The Platte River Power Authority is a municipally owned utility that services Fort Collins, Estes Park, Loveland, and Longmont, Colorado. In 2018, it made a commitment to use only electricity from zero emissions sources by 2030. This week it took a giant step toward meeting that goal by announcing it will decommission its Rawhide Unit 1 280 MW coal fired generating station in 2030 — 16 years ahead of schedule. PRPA has two other coal generating plants in Craig that will be decommissioned in 2025.
The company has been aggressively pursuing renewable energy options and expects half of its electricity will come from renewables by the end of this year. About 225 MW of electricity is being supplied to PRPA by the Roundhouse wind farm in southern Wyoming. In addition, there is a 30 MW solar power plant located on the parcel where Rawhide Unit 1 is located and a 22 megawatt solar installation and battery storage facility are under construction nearby, according to the Denver Post.
“Together with our owner communities, we are taking the next steps toward our energy future,” says Jason Frisbie, general manager and CEO of Platte River Power. “Although circumstances associated with the coronavirus prevent us from making this announcement in alignment with our current IRP process, we need to continue moving forward to reach our Resource Diversification Policy’s 100% non-carbon goal.”
Wade Troxell, Platte River Power’s chair and mayor of Fort Collins adds, “Rawhide Unit 1 has served us extremely well for the past 36 years but the time has come for us to move toward a cleaner future with grid modernization and integration while maintaining our core pillars of providing reliable, financially sustainable and environmentally responsible energy and services.”
The Rawhide Unit 1 facility employs 100 people, and PRPA says they will continue on with the company but transition to different roles as the new energy resources come online. There will also be a lengthy decommissioning process involved in removing the Rawhide Unit 1 generator from service.

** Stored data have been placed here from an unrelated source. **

(** X3. A 200 response that is not an object with a sized [tags] member
    gives no digest and none of the module's own errors: a body that does
    not parse raises the parser's error, an object without [tags] raises
    [KeyError], a body that is a list raises [TypeError], and so does a
    [tags] member that is [null]. *)
Theorem quay_malformed_body resp :
  requests_get w (url self ++ get_tag (image self)) = Return resp ->
  status_code resp = 200%Z ->
  (forall e, json resp = Raise e -> _get_digest w self manifest_list = Raise e) /\
  (forall items, json resp = Return (PyDict items) ->
     Py.lookup "tags" items = None ->
     _get_digest w self manifest_list = Raise (Exn KeyError (PyString "tags"))) /\
  (forall l, json resp = Return (PyList l) ->
     _get_digest w self manifest_list = Raise (Exn TypeError (PyString "tags"))) /\
  (forall items, json resp = Return (PyDict items) ->
     Py.lookup "tags" items = Some PyNone ->
     _get_digest w self manifest_list = Raise (Exn TypeError PyNone)).
Proof.
  intros Hr Hs. unfold _get_digest. rewrite Hr. simpl. rewrite Hs. simpl.
  repeat split.
  - now intros e ->.
  - intros items -> Hl. simpl. now rewrite Hl.
  - now intros l ->.
  - intros items -> Hl. simpl. now rewrite Hl.
Qed.

(** X4. With two entries or more in [tags] the query raises an [Exception]
    built from the number of entries and the entries themselves, whatever
    the request and whatever the first entry says. *)
Theorem quay_several_entries_error resp doc e1 e2 rest :
  requests_get w (url self ++ get_tag (image self)) = Return resp ->
  status_code resp = 200%Z ->
  json resp = Return doc ->
  Py.getitem doc "tags" = Return (PyList (e1 :: e2 :: rest)) ->
  _get_digest w self manifest_list =
    Raise (ExnFormat Exception "Expected 1 tag, found {}. {}"
             [PyInt (Z.of_nat (2 + List.length rest)); PyList (e1 :: e2 :: rest)]).
Proof.
  intros Hr Hs Hj Ht.
  rewrite (get_digest_200 w self manifest_list resp doc _ Hr Hs Hj Ht).
  cbn [Py.len bind List.length].
  replace (Z.ltb 1 (Z.of_nat (S (S (List.length rest))))) with true;
    [reflexivity|].
  symmetry. apply Z.ltb_lt. lia.
Qed.


End QuayResponses.

(** ** The constructor of the artifact-store adapter, further *)

Section ArtifactoryInit.

Import ArtifactoryRepo.

Lemma resolve_own w e c var msg v own :
  resolve w e c var msg = Return (v, own) ->
  (Py.truthy e || Py.truthy c = true ->
     own = None /\ exists s, v = Some s /\ s <> "") /\
  (Py.truthy e || Py.truthy c = false ->
     own = Some v /\ os_getenv (environ w) var = v /\ exists s, v = Some s).
Proof.
  unfold resolve, getattr_.
  destruct (Py.truthy e) eqn:He; simpl.
  - intros H. injection H as <- <-. split; [|discriminate].
    intros _. split; [reflexivity|]. now apply truthy_Some.
  - destruct (Py.truthy c) eqn:Hc.
    + intros H. injection H as <- <-. split; [|discriminate].
      intros _. split; [reflexivity|]. now apply truthy_Some.
    + destruct (in_environ (environ w) var) eqn:Hi; [|discriminate].
      intros H. injection H as <- <-. split; [discriminate|].
      intros _. repeat split.
      destruct (in_environ_getenv _ _ Hi) as (s & ->). now exists s.
Qed.
(** The page and what the script has set up on it. The lists of elements
    are those of [querySelectorAll]; nothing here adds or removes an
    element, so the lists the script captured at load and the ones it
    queries at each round are the lists of the page. [bootstrap] tells
    whether the toolkit global is defined; a toolkit that is there has its
    two constructors, whose calls are recorded in [tooltipInstances] and
    [popoverInstances]. [prng] is the sequence of values [Math.random()]
    is going to return, and [randomCalls] how many of them were taken. *)
Record State : Type := mkState {
  searchInput : option string;
  searchButton : bool;
  typeFilter : option string;
  resourceCards : list Card;
  hoursInputs : list HoursInput;
  modals : list Modal;
  metricElements : list Metric;
  tooltips : list nat;
  popovers : list nat;
  bootstrap : bool;
  listeners : list (Target * EventType * Listener);
  intervals : list (Callback * Z);
  timeouts : list (Callback * Z);
  tooltipInstances : list nat;
  popoverInstances : list nat;
  prng : nat -> Number;
  randomCalls : nat
}.

Definition withSearchInput v s :=
  mkState v (searchButton s) (typeFilter s) (resourceCards s)
    (hoursInputs s) (modals s) (metricElements s) (tooltips s) (popovers s)
    (bootstrap s) (listeners s) (intervals s) (timeouts s)
    (tooltipInstances s) (popoverInstances s) (prng s) (randomCalls s).

Definition withTypeFilter v s :=
  mkState (searchInput s) (searchButton s) v (resourceCards s)
    (hoursInputs s) (modals s) (metricElements s) (tooltips s) (popovers s)
    (bootstrap s) (listeners s) (intervals s) (timeouts s)
    (tooltipInstances s) (popoverInstances s) (prng s) (randomCalls s).

Definition withResourceCards v s :=
  mkState (searchInput s) (searchButton s) (typeFilter s) v
    (hoursInputs s) (modals s) (metricElements s) (tooltips s) (popovers s)
    (bootstrap s) (listeners s) (intervals s) (timeouts s)
    (tooltipInstances s) (popoverInstances s) (prng s) (randomCalls s).

Definition withHoursInputs v s :=
  mkState (searchInput s) (searchButton s) (typeFilter s) (resourceCards s)
    v (modals s) (metricElements s) (tooltips s) (popovers s)
    (bootstrap s) (listeners s) (intervals s) (timeouts s)
    (tooltipInstances s) (popoverInstances s) (prng s) (randomCalls s).

Definition withModals v s :=
  mkState (searchInput s) (searchButton s) (typeFilter s) (resourceCards s)
    (hoursInputs s) v (metricElements s) (tooltips s) (popovers s)
    (bootstrap s) (listeners s) (intervals s) (timeouts s)
    (tooltipInstances s) (popoverInstances s) (prng s) (randomCalls s).

Definition withMetricElements v s :=
  mkState (searchInput s) (searchButton s) (typeFilter s) (resourceCards s)
    (hoursInputs s) (modals s) v (tooltips s) (popovers s)
    (bootstrap s) (listeners s) (intervals s) (timeouts s)
    (tooltipInstances s) (popoverInstances s) (prng s) (randomCalls s).

Definition withListeners v s :=
  mkState (searchInput s) (searchButton s) (typeFilter s) (resourceCards s)
    (hoursInputs s) (modals s) (metricElements s) (tooltips s) (popovers s)
    (bootstrap s) v (intervals s) (timeouts s)
    (tooltipInstances s) (popoverInstances s) (prng s) (randomCalls s).

Definition withIntervals v s :=
  mkState (searchInput s) (searchButton s) (typeFilter s) (resourceCards s)
    (hoursInputs s) (modals s) (metricElements s) (tooltips s) (popovers s)
    (bootstrap s) (listeners s) v (timeouts s)
    (tooltipInstances s) (popoverInstances s) (prng s) (randomCalls s).

Definition withTimeouts v s :=
  mkState (searchInput s) (searchButton s) (typeFilter s) (resourceCards s)
    (hoursInputs s) (modals s) (metricElements s) (tooltips s) (popovers s)
    (bootstrap s) (listeners s) (intervals s) v
    (tooltipInstances s) (popoverInstances s) (prng s) (randomCalls s).

Definition withTooltipInstances v s :=
  mkState (searchInput s) (searchButton s) (typeFilter s) (resourceCards s)
    (hoursInputs s) (modals s) (metricElements s) (tooltips s) (popovers s)
    (bootstrap s) (listeners s) (intervals s) (timeouts s)
    v (popoverInstances s) (prng s) (randomCalls s).

Definition withPopoverInstances v s :=
  mkState (searchInput s) (searchButton s) (typeFilter s) (resourceCards s)
    (hoursInputs s) (modals s) (metricElements s) (tooltips s) (popovers s)
    (bootstrap s) (listeners s) (intervals s) (timeouts s)
    (tooltipInstances s) v (prng s) (randomCalls s).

Shutting down the facility early is a testament to how quickly the lower cost of electricity from renewables is putting pressure on conventional generating sources. It also is a reminder of the very long design life of all thermal generating facilities. Planning for Rawhide Unit 1 began in 1979 and its service life was expected to run through 2046. Back then, no one could have predicted that renewables would become the preferred choice of utility companies long before Rawhide Unit 1 reached the end of its useful life.